__EXERCISE__
From the records below, extract only the lines running from the line with "min_size : option Z; max_size : option Z;" to the line with "exclude_lower : option (list Z);", both lines included, reproducing them exactly.

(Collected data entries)
(* ===== verification/Filters.v ===== *)
(** Record filters of a search: [SearchFilters] of
    [crates/uffs-core/src/search/filters/mod.rs] and [ext_match.rs], with the extension
    resolution of [crates/uffs-core/src/compact.rs].

    Names are the bytes of a record's name when they are UTF-8, empty otherwise;
    [to_lowercase], [lower_char] ([char::to_lowercase]) and [trim] are the standard library's. *)
From S2P Require Import Prelude Text CaseFold Calendar Glob CsrIndex TrigramIndex IndexDelta Bloom CompactIndex PathLen UsnBatch UsnPatch.
From stdpp Require Import strings.
Local Open Scope Z_scope.
Local Open Scope rust_scope.

(** * Names *)

(** [CompactRecord::name_bytes] and [CompactRecord::name]. *)
Definition name_bytes (names : list Z) (rec : CompactRecord) : list Z :=
  default [] (get_range names (name_offset rec) (name_offset rec + name_len rec)).

Definition name_str (names : list Z) (rec : CompactRecord) : list Z :=
  if utf8_valid (name_bytes names rec) then name_bytes names rec else [].

Definition bytes_of (s : string) : list Z := map (fun c => Z.of_N (Ascii.N_of_ascii c)) (String.list_ascii_of_string s).

Definition NTFS_METAFILE_NAMES : list (list Z) := map bytes_of [
  "$MFT"; "$MFTMirr"; "$LogFile"; "$Volume"; "$AttrDef"; "$Bitmap"; "$Boot"; "$BadClus"; "$Secure"; "$UpCase";
  "$Extend"; "$ObjId"; "$Quota"; "$Reparse"; "$UsnJrnl"; "$RmMetadata"; "$Deleted"; "$Repair"; "$Tops"; "$TxfLog";
  "$Txf"]%string.

(** [u8::to_ascii_lowercase] and [str::eq_ignore_ascii_case]. *)
Definition ascii_lower (b : Z) : Z := if (65 <=? b) && (b <=? 90) then b + 32 else b.
Definition eq_ignore_ascii_case (a b : list Z) : bool := bool_decide (map ascii_lower a = map ascii_lower b).

Definition is_ntfs_metafile_name (name : list Z) : bool :=
  existsb (fun reserved => eq_ignore_ascii_case name reserved) NTFS_METAFILE_NAMES.

Definition DOLLAR : Z := 36.
Definition COLON : Z := 58.

Definition is_system_metafile (names : list Z) (rec : CompactRecord) : bool :=
  (name_first_byte rec =? DOLLAR) && is_ntfs_metafile_name (name_str names rec).

(** * Filters *)

Inductive FilterMode := All | FilesOnly | DirsOnly.

(** Every field but [malformed_render], which only concerns display. *)
Record SearchFilters := mkSearchFilters {
  hide_system : bool; hide_ads : bool;
  min_size : option Z; max_size : option Z;
  newer_us : option Z; older_us : option Z;
  newer_created_us : option Z; older_created_us : option Z;
  newer_accessed_us : option Z; older_accessed_us : option Z;
  attr_require : Z; attr_exclude : Z;
  min_descendants : option Z; max_descendants : option Z;
  extensions : list (list Z); resolved_ext_ids : list Z;
  exclude_lower : option (list Z);
  path_contains_lower : option (list Z); path_excludes_lower : option (list (list Z));
  type_filter : option (list Z);
  min_bulkiness : option Z; max_bulkiness : option Z;
  min_name_len : option Z; max_name_len : option Z;
  min_path_len : option Z; max_path_len : option Z;
  min_allocated : option Z; max_allocated : option Z;
  min_treesize : option Z; max_treesize : option Z;
  min_tree_allocated : option Z; max_tree_allocated : option Z;
  allowed_months : list Z;
  malformed : option bool; deleted : option bool
}.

__RESULT OF THE TASK__
  min_size : option Z; max_size : option Z;
  newer_us : option Z; older_us : option Z;
  newer_created_us : option Z; older_created_us : option Z;
  newer_accessed_us : option Z; older_accessed_us : option Z;
  attr_require : Z; attr_exclude : Z;
  min_descendants : option Z; max_descendants : option Z;
  extensions : list (list Z); resolved_ext_ids : list Z;
  exclude_lower : option (list Z);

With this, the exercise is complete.